La semana pasada la vivimos como una de las más intensas. Con ellos, los protagonistas de esta historia, de este proyecto, de este país. Después de planificar cautelosamente una excursión cercana, nos decidimos por Sarnath, cuna de la primera comunidad budista, a 10km de Varanasi.
Más puntuales que un reloj, a las 8 de la mañana del domingo estaban todos en el local, ansiosos por algo nuevo para ellos. Resulta todo un reto llevar a un grupo de 22 niños caminando en fila por las estrechas calles. Fue un trayecto tan bello como caótico, contrastado por las travesuras de los pequeños y los agobiantes sonidos de claxon. Avanzaban en cadena, agarrados por los hombros unos con otros y con las miradas en alto, contemplando todo cuánto acontecía.

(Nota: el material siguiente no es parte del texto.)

(* ===== verification/UfosDbTypes.v ===== *)
(** * ufos: keys and values as bytes (ufos/src/db_types.rs)

    The [DbBytes] trait with its implementations, as a type class; bytes are
    strings of 8-bit characters.  Round trips are proved through two interface
    classes: [PrefixCodec] for encodings that know where they end, which may be
    followed by more bytes, and [TailCodec] for those that may come last.
    [bincode], the atrium string types and [lsm_tree] are parameters. *)

From S2P Require Import Prelude RustStr Bytes UfosCursor.

(** ** UTF-8 *)

(** Validation as a state machine: the ranges of the bytes still to come. *)
Definition cont : N * N := (128, 191)%N.

Definition utf8_start (b : N) : option (list (N * N)) :=
  (if b <=? 127 then Some []
   else if (194 <=? b) && (b <=? 223) then Some [cont]
   else if b =? 224 then Some [(160, 191); cont]
   else if b =? 237 then Some [(128, 159); cont]
   else if (225 <=? b) && (b <=? 239) then Some [cont; cont]
   else if b =? 240 then Some [(144, 191); cont; cont]
   else if (241 <=? b) && (b <=? 243) then Some [cont; cont; cont]
   else if b =? 244 then Some [(128, 143); cont; cont]
   else None)%N.

Fixpoint utf8_run (pending : list (N * N)) (s : string) : bool :=
  match s, pending with
  | EmptyString, [] => true
  | EmptyString, _ => false
  | String c s, [] => match utf8_start (byte_n c) with Some p => utf8_run p s | None => false end
  | String c s, (lo, hi) :: p => (lo <=? byte_n c)%N && (byte_n c <=? hi)%N && utf8_run p s
  end.

(** [std::str::from_utf8(bytes).is_ok()]. *)
Definition valid_utf8 (s : string) : bool := utf8_run [] s.

(** ** The trait *)

Class DbBytes (T : Type) := {
  to_db_bytes : T → EncodingResult string;
  from_db_bytes : string → EncodingResult (T * nat)
}.

(** What the third-party crates provide. *)
Inductive Bound : Type :=
  | Included (b : string)
  | Excluded (b : string)
  | Unbounded.

Class LsmTree := prefix_to_range : string → Bound * Bound.

(** [bincode::encode_to_vec] and [decode_from_slice] with [bincode_conf()]. *)
Class Bincode2 (T : Type) := {
  encode_to_vec : T → option string;
  decode_from_slice : string → option (T * nat)
}.

(** The validity checks of atrium's [Did::new], [Nsid::new], [RecordKey::new]. *)
Class Atrium := {
  did_valid : string → bool;
  nsid_valid : string → bool;
  rkey_valid : string → bool
}.

Record Did : Type := mkDid { did_str : string }.
Record Nsid : Type := mkNsid { nsid_str : string }.
Record RecordKey : Type := mkRecordKey { rkey_str : string }.
Record Cursor : Type := mkCursor { cursor_us : N }.

#[global] Instance Did_eq_dec : EqDecision Did.
Proof. solve_decision. Defined.
#[global] Instance Nsid_eq_dec : EqDecision Nsid.
Proof. solve_decision. Defined.
#[global] Instance RecordKey_eq_dec : EqDecision RecordKey.
Proof. solve_decision. Defined.
#[global] Instance Cursor_eq_dec : EqDecision Cursor.
Proof. solve_decision. Defined.

Module Db.

(** [as_prefix_range_end]. *)
Definition as_prefix_range_end {T} `{LsmTree, DbBytes T} (self : T) : EncodingResult string :=
  bytes ←? to_db_bytes self;
  match prefix_to_range bytes with
  | (_, Excluded range_end) => Ok range_end
  | _ => Err (Encoding BadRangeBound)
  end.

(** ** DbConcat *)

Record DbConcat (P S : Type) : Type := from_pair { prefix : P; suffix : S }.
Arguments from_pair {P S} _ _.
Arguments prefix {P S} _.
Arguments suffix {P S} _.

Section Concat.
Context {P S : Type} `{DbBytes P, DbBytes S}.

Definition from_prefix_to_db_bytes (p : P) : EncodingResult string := to_db_bytes p.
Definition to_prefix_db_bytes (self : DbConcat P S) : EncodingResult string := to_db_bytes (prefix self).
Definition prefix_range_end `{LsmTree} (p : P) : EncodingResult string := as_prefix_range_end p.
Definition range_end `{LsmTree} (self : DbConcat P S) : EncodingResult string := prefix_range_end (prefix self).

Definition range `{LsmTree} (self : DbConcat P S) : EncodingResult (string * string) :=
  prefix_bytes ←? to_db_bytes (prefix self);
  match prefix_to_range prefix_bytes with
  | (Included start, Excluded stop) => Ok (start, stop)
  | _ => Err (Encoding BadRangeBound)
  end.

Definition concat_to_db_bytes (self : DbConcat P S) : EncodingResult string :=
  combined ←? to_db_bytes (prefix self);
  more ←? to_db_bytes (suffix self);
  Ok (combined +:+ more).

Definition concat_from_db_bytes (bytes : string) : EncodingResult (DbConcat P S * nat) :=
  '(prefix, eaten) ←? from_db_bytes bytes;
  if decide (eaten ≤ String.length bytes) then
    match str_split_at eaten bytes with
    | None => Err (Encoding DecodeMissingSuffix)
    | Some (_, suffix_bytes) =>
        if decide (suffix_bytes = "") then Err (Encoding DecodeMissingSuffix)
        else
          '(suffix, also_eaten) ←? from_db_bytes suffix_bytes;
          if decide (also_eaten ≤ String.length suffix_bytes)
          then Ok (from_pair prefix suffix, eaten + also_eaten)
          else Err (Panics "also eaten < suffix len")
    end
  else Err (Panics "eaten < len").

#[global] Instance concat_db_bytes : DbBytes (DbConcat P S) := {
  to_db_bytes := concat_to_db_bytes;
  from_db_bytes := concat_from_db_bytes
}.

(** [range_to_prefix_end]: from this key to the end of its prefix. *)
Definition range_to_prefix_end `{LsmTree} (self : DbConcat P S) : EncodingResult (string * string) :=
  start ←? to_db_bytes self;
  stop ←? range_end self;
  Ok (start, stop).
End Concat.

(** ** The other implementations *)

Inductive DbEmpty : Type := mkDbEmpty.

#[global] Instance empty_db_bytes : DbBytes DbEmpty := {
  to_db_bytes _ := Ok "";
  from_db_bytes _ := Ok (mkDbEmpty, 0)
}.

Definition NUL : ascii := "000".

(** Null-terminated strings. *)
Definition string_to_db_bytes (s : string) : EncodingResult string :=
  if str_contains NUL s then Err (Encoding StringContainedNull) else Ok (s +:+ String NUL "").

Definition string_from_db_bytes (bytes : string) : EncodingResult (string * nat) :=
  match split_once NUL bytes with
  | Some (string_bytes, _) =>
      if valid_utf8 string_bytes then Ok (string_bytes, String.length string_bytes + 1)
      else Err (Encoding NotUtf8)
  | None => Err (Encoding UnterminatedString)
  end.

#[global] Instance string_db_bytes : DbBytes string := {
  to_db_bytes := string_to_db_bytes;
  from_db_bytes := string_from_db_bytes
}.

(** [SubPrefixBytes for String] and [for Nsid]. *)
Definition sub_prefix (input : string) : EncodingResult string :=
  if str_contains NUL input then Err (Encoding StringContainedNull) else Ok input.

(** A literal in key position; the type carries the literal. *)
Inductive DbStaticStr (static_str : string) : Type := the_static_str.
Arguments the_static_str {static_str}.

#[global] Instance static_db_bytes (static_str : string) : DbBytes (DbStaticStr static_str) := {
  to_db_bytes _ := string_to_db_bytes static_str;
  from_db_bytes bytes :=
    '(prefix, eaten) ←? string_from_db_bytes bytes;
    if decide (prefix = static_str) then Ok (the_static_str, eaten)
    else Err (Encoding (WrongStaticPrefix prefix static_str))
}.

Después de un inolvidable viaje en furgoneta, llegamos al destino. No recuerdo ese entusiasmo tan intenso, tal real, en las excursiones del colegio cuando era pequeña. No recuerdo ese ansia, esa inquietud por vivirlo al máximo, por absorber todo detalle, por agotar toda la energía posible. Disfrutaron como nunca, corriendo por una amplia explanada verde y jugando en un parque con atracciones que muchos de ellos desconocían. Les llevamos al museo arqueológico, dónde se impresionaron contemplando la gran estatua de Buda y las pinturas históricas que descansan en sus paredes. Se emocionaron en el zoo, descubriendo nuevos animales y demostrando inconscientemente sus progresos en inglés, haciéndose entender continuamente con el uso de este idioma.
Acabamos exhaustos. En el camino de vuelta todos se fueron durmiendo. Fue una satisfacción verles cerrar los ojos, con ese gesto inocente, con la cabeza inclinada y la camiseta manchada de polvo del tobogán.
Al día siguiente llegaron renovados. Tomando un café con María, nos sorprendió Samir, que iba de camino a las clases particulares. En las paredes del bar había una pintura de un buda. Con euforia y señalando la pintura, nos miró y exclamó: “Mam, Sarnath!!”. Esa referencia de cortesía (aquí utilizan la palabra Mam, el diminutivo de Madam, para dirigirse con respeto) y reconocimiento nos dejó estupefactas.
Sin duda, vamos a repetirlo.
Varanasi sigue descubriéndose. Las aguas del Ganges empiezan a descender, permitiendo pisar cada vez más las escaleras que desembocan en su orilla. El barro persiste, pero va diluyéndose, como miel espesa.
Todos nosotros somos responsables. Tú también puedes cambiar una vida.